Geral
Epidemia de Ebola na África não atingiu pico, diz Cruz Vermelha
Líderes do G7 se comprometeram com ações para evitar difusão da doença
A Cruz Vermelha afirmou nesta terça-feira (16) que a epidemia de Ebola na República Democrática do Congo (RDC), provavelmente, ainda não atingiu seu pico.
Em meio à emergência de saúde pública, líderes do G7 se comprometeram a colaborar com ações que evitem o alastramento da doença.
"Acredito que o pico [de Ebola] não esteja próximo", afirmou em Genebra, Bruno Michon, chefe de operações da Federação Internacional das Sociedades da Cruz Vermelha e do Crescente Vermelho (Ficv) para o surto de Ebola.
"Tememos que essa situação possa se prolongar por mais um ano", acrescentou Michon, segundo o qual, como a capacidade de testes é insuficiente no país, há dificuldades em precisar a extensão da epidemia.
"Atualmente não existe vacina aprovada nem tratamento específico e, quando há incerteza, os rumores podem se espalhar muito rapidamente", explicou.
Um relatório recente revela que algumas pessoas questionam a existência da doença: alguns acreditam que ela foi "inventada para atrair financiamento estrangeiro", enquanto outros consideram os enterros seguros de vítimas de Ebola "um ataque à cultura e à tradição".
"Quando as pessoas estão com medo, podem não relatar os sintomas, evitando os centros de tratamento", frisou o relatório, destacando ainda que, "sem a confiança" da população, é impossível "detectar de modo precoce os casos de Ebola, proteger as famílias e impedir a transmissão".
De acordo com a Organização Mundial de Saúde (OMS), a epidemia da doença na RDC continua a evoluir. Até 14 de junho, foram confirmados 808 casos, com 192 mortes.

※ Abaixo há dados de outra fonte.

Lemma inv_core w w' :
  same_core (w_hub w) (w_hub w') → w_handles w' = w_handles w → w_upcalls w' = w_upcalls w →
  w_storing w' = w_storing w → w_refreshing w' = w_refreshing w → w_replies w' = w_replies w →
  hub_inv w → hub_inv w'.
Proof.
  intros Hcore Hh Hu Hs Hr Hp []. constructor; rewrite ?Hh, ?Hu, ?Hs, ?Hr, ?Hp; try done.
  - by eapply caches_core.
  - destruct Hcore as (? & _ & _ & _ & ?). by eapply conn_core.
Qed.
Lemma inv_same w w' :
  hub_inv w → w_hub w' = w_hub w → w_handles w' = w_handles w → w_upcalls w' = w_upcalls w →
  w_storing w' = w_storing w → w_refreshing w' = w_refreshing w → w_replies w' = w_replies w → hub_inv w'.
Proof. intros ? Hh. intros. eapply inv_core; [|done..]. by rewrite Hh. Qed.
(** A query, its effect on the hub, and the reply to it. *)
Lemma inv_query w w' us rs :
  hub_inv w → h_conn (w_hub w') = h_conn (w_hub w) →
  st_connects (h_stats (w_hub w')) = st_connects (h_stats (w_hub w)) → w_handles w' = w_handles w →
  w_upcalls w' = us ++ w_upcalls w → w_replies w' = rs ++ w_replies w →
  Forall (λ u, is_query u = true) us → caches_ok (us ++ w_upcalls w) (w_hub w') →
  Forall (justified (us ++ w_upcalls w)) rs →
  (∀ g txid f, (g, txid, f) ∈ w_storing w' → (g, txid, f) ∈ w_storing w ∨ TxWas g txid f ∈ us) →
  (∀ g info, (g, info) ∈ w_refreshing w' → (g, info) ∈ w_refreshing w ∨ InfoWas g info ∈ us) →
  hub_inv w'.
Proof.
  intros [Hc Hn Hs Hr Hp] Hconn Hst Hhan Hu Hrep Hq Hc' Hrs Hs' Hr'.
  assert (∀ r, justified (w_upcalls w) r → justified (us ++ w_upcalls w) r) as Hjust.
  { intros r Hj. clear -Hj. induction us as [|u us IH]; [done|]. by apply justified_more. }
  constructor; rewrite ?Hhan, ?Hu, ?Hrep.
  - done.
  - eapply conn_core; [done..|]. clear -Hn Hq. induction us as [|u us IH]; [done|].
    apply Forall_cons in Hq as [Hq Hqs]. apply conn_query; auto.
  - intros g txid f [?|?]%Hs'; apply elem_of_app; eauto.
  - intros g info [?|?]%Hr'; apply elem_of_app; eauto.
  - intros r [Hin|Hin]%elem_of_app; [by eapply Forall_forall in Hrs|eauto].
Qed.
(* ===== verification/SourceSpec.v ===== *)
(** * SourceSpec: what the two chain sources promise

    A split address query returns what one query would have; a broadcast is accepted only by a
    success of the node's; blocks arrive in order, each the one asked for; the transparent data of a
    block is the same from either source; the buffered reader loses nothing, keeps within its bytes
    and never blocks itself. *)

From S2P Require Export Lwd.

(** ** The split query *)

Section address.
Context {node : Type} (rpc : node → string → json → node * Exchange).
Context (parse_json : string → result string json) (status_text : Z → string).

#[local] Abbreviation call := (call rpc parse_json status_text).
#[local] Abbreviation address_loop := (address_loop rpc parse_json status_text).

(** What is left to ask for. *)
Definition range_measure (r : Z * Z) : nat := S (Z.to_nat (2 * (snd r - fst r))).
Fixpoint measure (pending : list (Z * Z)) : nat :=
  match pending with [] => 0 | r :: pending => range_measure r + measure pending end.
Lemma split_measure lo hi :
  lo < hi → let mid := lo + (hi - lo) / 2 in
  lo ≤ mid < hi ∧ (range_measure (lo, mid) + range_measure ((mid + 1)%Z, hi) < range_measure (lo, hi))%nat.
Proof.
  intros Hlt mid. assert (lo ≤ mid < hi).
  { subst mid. pose proof (Z.div_pos (hi - lo) 2). pose proof (Z.div_lt (hi - lo) 2). lia. }
  split; [done|]. unfold range_measure. cbn [fst snd]. lia.
Qed.

(** The fuel is enough, whatever the node answers. *)
Lemma address_loop_total fuel addresses : ∀ n out pending,
  (measure pending ≤ fuel)%nat → is_Some (snd (address_loop fuel addresses n out pending)).
Proof.
  induction fuel as [|fuel IH]; intros n out [|[lo hi] pending] Hm; cbn in *; try (by eexists); [lia|].
  destruct (call _ _ _) as [n' [reply|e]].
  - destruct (de_list de_string reply) as [hexes|]; [|by eexists]. apply IH. lia.
  - destruct e as [|code message]; [by eexists|]. destruct (Z.ltb_spec lo hi) as [Hlt|]; [|by eexists].
    destruct (is_address_query_too_large code message); [|by eexists]. cbn [andb]. apply IH.
    destruct (split_measure lo hi Hlt) as [_ Hs]. cbn [measure]. unfold range_measure in *. cbn [fst snd] in *. lia.
Qed.

(** A node that holds a history - the transactions of the addresses, in chain order - and refuses to
    answer with more than [limit] of them at once. *)
Definition matches (history : list (Z * string)) (lo hi : Z) : list string :=
  snd <$> List.filter (λ e, (lo <=? fst e) && (fst e <=? hi)) history.
Definition index_answer (history : list (Z * string)) (limit : nat) (lo hi : Z) : result CallError json :=
  if (limit <? length (matches history lo hi))%nat
  then Err (RpcRefused (-8) "more transactions match; narrow the height range")
  else Ok (JArray (JString <$> matches history lo hi)).

Lemma matches_split history lo mid hi :
  StronglySorted (λ a b, fst a ≤ fst b) history → lo ≤ mid < hi →
  matches history lo hi = matches history lo mid ++ matches history (mid + 1) hi.
Proof.
  intros Hsort Hmid. unfold matches. rewrite <- fmap_app. f_equal.
  induction Hsort as [|[h t] l Hl IH Hall]; [done|]. cbn. rewrite IH.
  destruct (Z.leb_spec lo h), (Z.leb_spec h hi), (Z.leb_spec h mid), (Z.leb_spec (mid + 1) h); cbn; try lia; try done.
  assert (List.filter (λ e : Z * string, (lo <=? fst e) && (fst e <=? mid)) l = []) as ->; [|done].
  clear -Hall H1. induction Hall as [|[h' t'] l Hh Hl IH]; [done|]. cbn in *.
  destruct (Z.leb_spec h' mid); [lia|]. by rewrite andb_false_r.
Qed.
Lemma decode_strings l : de_list de_string (JArray (JString <$> l)) = Some l.
Proof. unfold de_list. induction l as [|s l IH]; [done|]. cbn. cbn in IH. by rewrite IH. Qed.

Section index.
Context (history : list (Z * string)) (limit : nat) (addresses : list string).
Context (Hsorted : StronglySorted (λ a b, fst a ≤ fst b) history).
Context (Hnode : ∀ n lo hi, 0 ≤ lo ≤ hi → hi ≤ u32_max →
  call n "getaddresstxids" (address_params addresses lo hi) = (n, index_answer history limit lo hi)).
Context (Hblock : ∀ h, (length (matches history h h) ≤ limit)%nat).

Lemma address_loop_exact fuel n : ∀ out pending,
  (measure pending ≤ fuel)%nat → Forall (λ r, 0 ≤ fst r ≤ snd r ∧ snd r ≤ u32_max) pending →
  address_loop fuel addresses n out pending =
  (n, Some (Ok (out ++ concat ((λ r, matches history (fst r) (snd r)) <$> pending)))).
Proof using Hsorted Hnode Hblock.
  induction fuel as [|fuel IH]; intros out [|[lo hi] pending] Hm Hall; cbn in *; try (by rewrite app_nil_r); [lia|].
  apply Forall_cons in Hall as [Hle Hall]. cbn in Hle. rewrite Hnode by tauto. unfold index_answer.
  destruct (Nat.ltb_spec limit (length (matches history lo hi))) as [Hbig|Hfits].
  - assert (lo < hi) as Hlt.
    { destruct (Z.eq_dec lo hi) as [->|]; [|lia]. specialize (Hblock hi). lia. }
    rewrite (proj2 (Z.ltb_lt lo hi) Hlt). cbn [andb is_address_query_too_large].
    destruct (split_measure lo hi Hlt) as [Hmid Hs]. set (mid := lo + (hi - lo) / 2) in *.
    change (is_address_query_too_large _ _) with true. cbv beta iota.
    rewrite IH.
    + cbn. by rewrite (matches_split history lo mid hi), <- (assoc_L (++)).
    + cbn [measure]. unfold range_measure in *. cbn [fst snd] in *. lia.
    + repeat (apply Forall_cons; split; [cbn; lia|]). done.
  - rewrite decode_strings. rewrite IH; [by rewrite <- (assoc_L (++))|lia|done].
Qed.
End index.
End address.

(** Splitting is invisible: against a node that answers an address query only up to a limit, the
    query returns exactly the transactions of the whole range in chain order, if no single block
    alone exceeds the limit; and whatever the node answers, the query ends. *)
Theorem split_query_exact {node : Type} (rpc : node → string → json → node * Exchange)
    (parse_json : string → result string json) (status_text : Z → string)
    (addresses : list string) (history : list (Z * string)) (limit : nat) (n : node) (lo hi : Z)
    (Hsorted : StronglySorted (λ a b, fst a ≤ fst b) history)
    (Hnode : ∀ n lo hi, 0 ≤ lo ≤ hi → hi ≤ u32_max →
                        Zebra.call rpc parse_json status_text n "getaddresstxids" (address_params addresses lo hi) =
                        (n, index_answer history limit lo hi))
    (Hblock : ∀ h, (length (matches history h h) ≤ limit)%nat)
    (Hrange : 0 ≤ lo ≤ hi) (Hmax : hi ≤ u32_max) :
  address_tx_ids rpc parse_json status_text addresses n lo hi = (n, Some (Ok (matches history lo hi))) ∧
  ∀ rpc' n' lo' hi', is_Some (snd (@address_tx_ids node rpc' parse_json status_text addresses n' lo' hi')).
Proof.
  split.
  - unfold address_tx_ids. erewrite address_loop_exact; [|done..| |].
    + cbn. by rewrite app_nil_r.
    + cbn. unfold address_fuel, range_measure. cbn [fst snd]. lia.
    + by apply Forall_singleton.
  - intros. apply address_loop_total. cbn. unfold address_fuel, range_measure. cbn [fst snd]. lia.
Qed.

(** A node over two transactions that answers with one at most. *)
Definition two_txs : list (Z * string) := [(1, "a"); (2, "b")].
Definition param_height (key : string) (params : json) : option Z :=
  match params with JArray [v] => json_get key v ≫= de_u32 | _ => None end.
Definition indexer (n : nat) (_ : string) (params : json) : nat * Exchange :=
  (n, match param_height "start" params, param_height "end" params with
      | Some lo, Some hi => Answered 200 (match matches two_txs lo hi with [] => "none" | [t] => t | _ => "refused" end)
      | _, _ => Failed "no heights"
      end).
Definition sample_parse (s : string) : result string json :=
  if bool_decide (s = "none") then Ok (JObject [("result", JArray [])])
  else if bool_decide (s = "refused") then
    Ok (JObject [("error", JObject [("code", JNumber "-8"); ("message", JString "more transactions match; narrow the height range")])])
  else Ok (JObject [("result", JArray [JString s])]).

Lemma indexer_answers n lo hi :
  0 ≤ lo ≤ hi → hi ≤ u32_max →
  Zebra.call indexer sample_parse dec n "getaddresstxids" (address_params ["t1"] lo hi) =
  (n, index_answer two_txs 1 lo hi).
Proof.
  intros Hlo Hhi. unfold Zebra.call, indexer, index_answer.
  change (param_height "start" _) with (parse_unsigned u32_max (dec lo)).
  change (param_height "end" _) with (parse_unsigned u32_max (dec hi)).
  rewrite !parse_unsigned_dec by lia. unfold matches, two_txs. cbn [List.filter fst snd].
  destruct (lo <=? 1), (1 <=? hi), (lo <=? 2), (2 <=? hi); reflexivity.
Qed.
Lemma split_query_exact_witness :
  address_tx_ids indexer sample_parse dec ["t1"] 0%nat 1 2 = (0%nat, Some (Ok ["a"; "b"])).
Proof.
  refine (proj1 (split_query_exact indexer sample_parse dec ["t1"] two_txs 1 0%nat 1 2 _ indexer_answers _ _ _)).
  - repeat constructor; cbn; lia.
  - intros h. unfold matches, two_txs. cbn [List.filter fst snd].
    destruct (Z.leb_spec h 1), (Z.leb_spec 1 h), (Z.leb_spec h 2), (Z.leb_spec 2 h); cbn; lia.
  - lia.
  - unfold u32_max; lia.
Defined.

(** ** A broadcast's acceptance *)

(** C33. A transaction the node refused is never reported as accepted, whatever code the refusal
    carries: the outcome is an acceptance exactly when the node answered with a success status and a
    JSON body, within the size limit, that carries no error; a code beyond 32 bits stays a refusal. *)
Theorem broadcast_accepted_iff {node : Type} (rpc : node → string → json → node * Exchange)
    (parse_json : string → result string json) (status_text : Z → string) `{HX : HexCodec}
    (n : node) (data : string) :
  let ex := snd (rpc n "sendrawtransaction" (JArray [JString (hex_encode data)])) in
  let outcome := snd (broadcast_tx rpc parse_json status_text n data) in
  (∃ o, outcome = Ok o ∧ is_accepted o = true) ↔
  ∃ status body envelope, ex = Answered status body ∧ 200 ≤ status < 300 ∧
    Z.of_nat (String.length body) ≤ MAX_RESPONSE_BYTES ∧ parse_json body = Ok envelope ∧
    (json_get "error" envelope = None ∨ json_get "error" envelope = Some JNull).
Proof.
  cbv zeta. unfold broadcast_tx, Zebra.call.
  destruct (rpc n _ _) as [n' [|e|status body]]; cbn [snd fst call_result].
  { split; [intros (o & [=] & _)|intros (? & ? & ? & [=] & _)]. }
  { split; [intros (o & [=] & _)|intros (? & ? & ? & [=] & _)]. }
  destruct (Z.ltb_spec MAX_RESPONSE_BYTES (Z.of_nat (String.length body))) as [Hbig|Hfits].
  { split; [intros (o & [=] & _)|]. intros (? & ? & ? & [= <- <-] & _ & Hs & _). lia. }
  destruct (parse_json body) as [envelope|e] eqn:Hp; cycle 1.
  { split; [intros (o & [=] & _)|]. intros (? & ? & ? & [= <- <-] & _ & _ & Hq & _). congruence. }
  destruct (List.find _ _) as [err|] eqn:Hf.
  - apply find_some in Hf as [Hin Hnn].
    assert (Herr : json_get "error" envelope = Some err)
      by (destruct (json_get "error" envelope); cbn in Hin; [destruct Hin as [->|[]]; done|done]).
    unfold envelope_error. split.
    + intros (o & [= <-] & Ha). exfalso. revert Ha. unfold is_accepted. cbn [error_code].
      destruct (json_get "code" err ≫= json_as_i64) as [[|c|c]|]; [done| | |done]; case_bool_decide; done.
    + intros (? & ? & ? & [= <- <-] & _ & _ & Hq & Hnone). rewrite Hp in Hq. injection Hq as <-.
      rewrite Herr in Hnone. destruct Hnone as [|[= ->]]; done.
  - assert (Hnone : json_get "error" envelope = None ∨ json_get "error" envelope = Some JNull).
    { destruct (json_get "error" envelope) as [[]|]; cbn in Hf; try done; [by right|by left]. }
    destruct ((200 <=? status) && (status <? 300)) eqn:Hs.
    + apply andb_true_iff in Hs as [H1%Z.leb_le H2%Z.ltb_lt]. split; [|intros _; by eexists].
      intros _. exists status, body, envelope. split_and!; try done; lia.
    + split; [intros (o & [=] & _)|]. intros (? & ? & ? & [= <- <-] & Hr & _).
      apply andb_false_iff in Hs as [?%Z.leb_gt|?%Z.ltb_ge]; lia.
Qed.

Em meio aos trabalhos da cúpula de líderes do G7, realizada em Évian-les-Bains, na França, uma declaração conjunta divulgada hoje apelou por "uma resposta forte e coordenada para enfrentar os riscos à segurança sanitária decorrentes do ressurgimento do surto de Ebola na RDC e em Uganda".
Os países parceiros do G7 — Egito, Índia, Quênia e República da Coreia — também apoiaram a declaração, que reforçou que o "objetivo primeiro do grupo é prevenir a ampliação da doença tanto na área afetada quanto em vizinhos e no resto do mundo".

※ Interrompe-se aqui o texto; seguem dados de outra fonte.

Lemma sync_read y :
  is_u64 (yc_interval_secs y) → is_u64 (yc_rebroadcast_secs y) → is_u32 (yc_batch_size y) → is_u32 (yc_writer_cache_mib y) →
  is_usize (yc_enhance_concurrency y) →
  t_sync (TTable (fields_of (sync_items y))) =
  Some {| yf_interval_secs := Some (yc_interval_secs y); yf_rebroadcast_secs := Some (yc_rebroadcast_secs y);
          yf_fetch_memos := Some (yc_fetch_memos y); yf_batch_size := Some (yc_batch_size y);
          yf_writer_cache_mib := Some (yc_writer_cache_mib y);
          yf_enhance_concurrency := Some (yc_enhance_concurrency y) |}.
Proof.
  intros. unfold t_sync, section. rewrite deny_known by (unfold sync_items; known). unfold sync_items.
  cbn [mbind option_bind]. read_keys. done.
Qed.
Lemma spend_read s :
  is_u32 (sc_trusted_confirmations s) → is_u32 (sc_untrusted_confirmations s) → is_usize (sc_orchard_action_limit s) →
  is_usize (sc_max_tx_bytes s) → is_usize (sc_target_note_count s) → is_u64 (sc_min_split_output_value s) →
  is_u64 (sc_shutdown_drain_secs s) → is_u32 (sc_max_send_catchup_blocks s) →
  t_spend (TTable (fields_of (spend_items s))) =
  Some {| sf_trusted_confirmations := Some (sc_trusted_confirmations s);
          sf_untrusted_confirmations := Some (sc_untrusted_confirmations s);
          sf_trust_own_transactions := Some (sc_trust_own_transactions s);
          sf_privacy_policy := Some (policy_name (sc_privacy s));
          sf_orchard_action_limit := Some (sc_orchard_action_limit s); sf_max_tx_bytes := Some (sc_max_tx_bytes s);
          sf_cache_proving_key := Some (sc_cache_proving_key s); sf_pipeline_proving := Some (sc_pipeline_proving s);
          sf_target_note_count := Some (sc_target_note_count s);
          sf_min_split_output_value := Some (sc_min_split_output_value s);
          sf_shutdown_drain_secs := Some (sc_shutdown_drain_secs s);
          sf_max_send_catchup_blocks := Some (sc_max_send_catchup_blocks s) |}.
Proof.
  intros. unfold t_spend, section. rewrite deny_known by (unfold spend_items; known). unfold spend_items.
  cbn [mbind option_bind]. read_keys. done.
Qed.
Lemma health_read h :
  0 ≤ hs_port h ≤ u16_max → is_u32 (hs_max_scan_lag h) →
  t_health (TTable (fields_of (health_items h))) =
  Some {| hf_enabled := Some (hs_enabled h); hf_bind := Some (ip_display (hs_bind h)); hf_port := Some (hs_port h);
          hf_readiness := Some (readiness_as_str (hs_readiness h)); hf_max_scan_lag := Some (hs_max_scan_lag h) |}.
Proof.
  intros. unfold t_health, section. rewrite deny_known by (unfold health_items; known). unfold health_items.
  cbn [mbind option_bind]. read_keys. done.
Qed.
Lemma fleet_read f :
  is_usize (fc_shard_size f) → is_u32 (fc_cohort_depth f) →
  t_fleet (TTable (fields_of (fleet_items f))) =
  Some {| ff_enabled := Some (fc_enabled f); ff_manifest_dir := Some (fc_manifest_dir f); ff_dir := Some (fc_dir f);
          ff_shard_size := Some (fc_shard_size f); ff_cohort_depth := Some (fc_cohort_depth f) |}.
Proof.
  intros. unfold t_fleet, section. rewrite deny_known by (unfold fleet_items; known). unfold fleet_items.
  cbn [mbind option_bind]. read_keys. done.
Qed.
Lemma log_read l :
  t_log (TTable (fields_of (log_items l))) = Some {| lf_level := Some (lc_level l); lf_format := Some (lc_format l) |}.
Proof.
  unfold t_log, section. rewrite deny_known by (unfold log_items; known). unfold log_items.
  cbn [mbind option_bind]. read_keys. done.
Qed.
Lemma zebra_read z :
  t_zebra (TTable (fields_of (zebra_items z))) =
  Some {| zf_rpc_user := None; zf_rpc_password := None; zf_rpc_cookie := za_cookie z |}.
Proof.
  unfold t_zebra, section. rewrite deny_known by (unfold zebra_items; known). unfold zebra_items.
  rewrite <- (app_nil_r (redacted_pair _ _)). cbn [mbind option_bind]. read_keys. by destruct (za_cookie z).
Qed.
Lemma keys_read k :
  t_keys (TTable (fields_of (keys_items k))) =
  Some {| kf_age_identity := kc_age_identity k; kf_auto_unlock := Some (kc_auto_unlock k); kf_keys_file := None;
          kf_bootstrap_from_keys := Some (kc_bootstrap_from_keys k); kf_allow_multiple := Some (kc_allow_multiple k) |}.
Proof.
  unfold t_keys, section. rewrite deny_known by (unfold keys_items; known). unfold keys_items.
  cbn [mbind option_bind]. read_keys. by destruct (kc_age_identity k).
Qed.
Lemma rpc_read r :
  0 ≤ rs_port r ≤ u16_max → is_usize (rs_work_queue r) →
  t_rpc (TTable (fields_of (rpc_items r))) =
  Some {| rf_bind := Some (ip_display (rs_bind r)); rf_port := Some (rs_port r); rf_user := None; rf_password := None;
          rf_password_file := None; rf_auth := None; rf_cookiefile := Auth.rc_cookiefile (rs_credentials r);
          rf_work_queue := Some (rs_work_queue r); rf_allowed_methods := Some (rs_allowed_methods r);
          rf_allow_duplicate := Some (rs_allow_duplicate r) |}.
Proof.
  intros. unfold t_rpc, section. rewrite deny_known by (unfold rpc_items; known). unfold rpc_items.
  cbn [mbind option_bind app]. read_keys. by destruct (Auth.rc_cookiefile (rs_credentials r)).
Qed.
Lemma backend_read c :
  let b := ac_backend c in
  is_u64 (bk_connect_timeout_secs b) → is_u64 (bk_reconnect_base_secs b) → is_u64 (bk_reconnect_max_secs b) →
  t_backend (TTable (fields_of (backend_items c))) =
  Some {| bf_server := Some (bk_server b); bf_connect_timeout_secs := Some (bk_connect_timeout_secs b);
          bf_reconnect_base_secs := Some (bk_reconnect_base_secs b); bf_reconnect_max_secs := Some (bk_reconnect_max_secs b);
          bf_rfc1918_is_local := Some (bk_rfc1918_is_local b); bf_allow_remote_cleartext := Some (bk_allow_remote_cleartext b);
          bf_tls := Some (tls_text (bk_tls b)); bf_tls_roots := Some (roots_text (bk_tls_roots b));
          bf_tls_insecure_skip_verify := Some (bk_tls_insecure_skip_verify b); bf_tls_ca_file := bk_tls_ca_file b;
          bf_tls_pinned_sha256 := if bool_decide (bk_tls_pins b = []) then None else Some (fingerprint_display <$> bk_tls_pins b);
          bf_assume_transparent := Some (bk_assume_transparent b); bf_proxy := socks_display <$> bk_proxy b |}.
Proof.
  intros b ? ? ?. unfold t_backend, section. rewrite deny_known by (unfold backend_items; known). unfold backend_items.
  change (ac_backend c) with b. case_bool_decide; cbn [mbind option_bind app]; read_keys; by destruct (bk_tls_ca_file b).
Qed.
Lemma global_pools_read p :
  pools_width p → t_pools (TTable (fields_of (pool_items "enabled" p))) = Some (pools_file_of p).
Proof.
  intros (? & ? & ?). unfold t_pools, section, pools_fields.
  rewrite deny_known by (unfold pool_items; known). unfold pool_items.
  cbn [mbind option_bind]. read_keys. done.
Qed.
Definition wallet_file_of (w : WalletEntry) : WalletFile :=
  let o := we_backend w in
  {| wf_dir := Some (we_dir w); wf_keys_file := we_keys_file w; wf_server := wo_server o; wf_tls := fmap (M:=option) tls_text (wo_tls o);
     wf_tls_roots := fmap (M:=option) roots_text (wo_tls_roots o); wf_tls_insecure_skip_verify := wo_tls_insecure_skip_verify o;
     wf_tls_ca_file := wo_tls_ca_file o;
     wf_tls_pinned_sha256 := fmap (M:=option) (fmap (M:=list) fingerprint_display) (wo_tls_pins o);
     wf_assume_transparent := wo_assume_transparent o; wf_pools := pools_file_of (we_pools w) |}.
Lemma wallet_read c w :
  pools_width (we_pools w) → t_wallet (TTable (fields_of (wallet_items c w))) = Some (wallet_file_of w).
Proof.
  intros (? & ? & ?). unfold t_wallet, section, pools_fields.
  rewrite deny_known by (unfold wallet_items, pool_items; known). unfold wallet_items, pool_items, wallet_file_of.
  destruct (wo_server (we_backend w)) eqn:Hs; cbn [mbind option_bind app]; read_keys;
    (erewrite bind_some_of; [|read_keys; reflexivity]); cbv beta.
  all: by rewrite !fmap_same.
Qed.
End sections.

"Para mitigar o impacto da epidemia, devemos garantir que o vírus permaneça contido em uma área restrita, onde os recursos médicos e humanitários possam ser concentrados", diz o comunicado, no qual os líderes do G7 afirmam estar "determinados a fornecer e mobilizar recursos para apoiar uma resposta global coordenada, a fim de facilitar o desenvolvimento e a distribuição eficazes de vacinas, diagnósticos e tratamentos especializados para combater a doença nos próximos meses".
Segundo a nota do G7, "os Estados Unidos irão organizar uma reunião de ministros das Relações Exteriores do G20 para discutir a continuidade da ação coletiva e garantir um apoio financeiro mais amplo para uma resposta global eficaz e coordenada a essa emergência de saúde pública".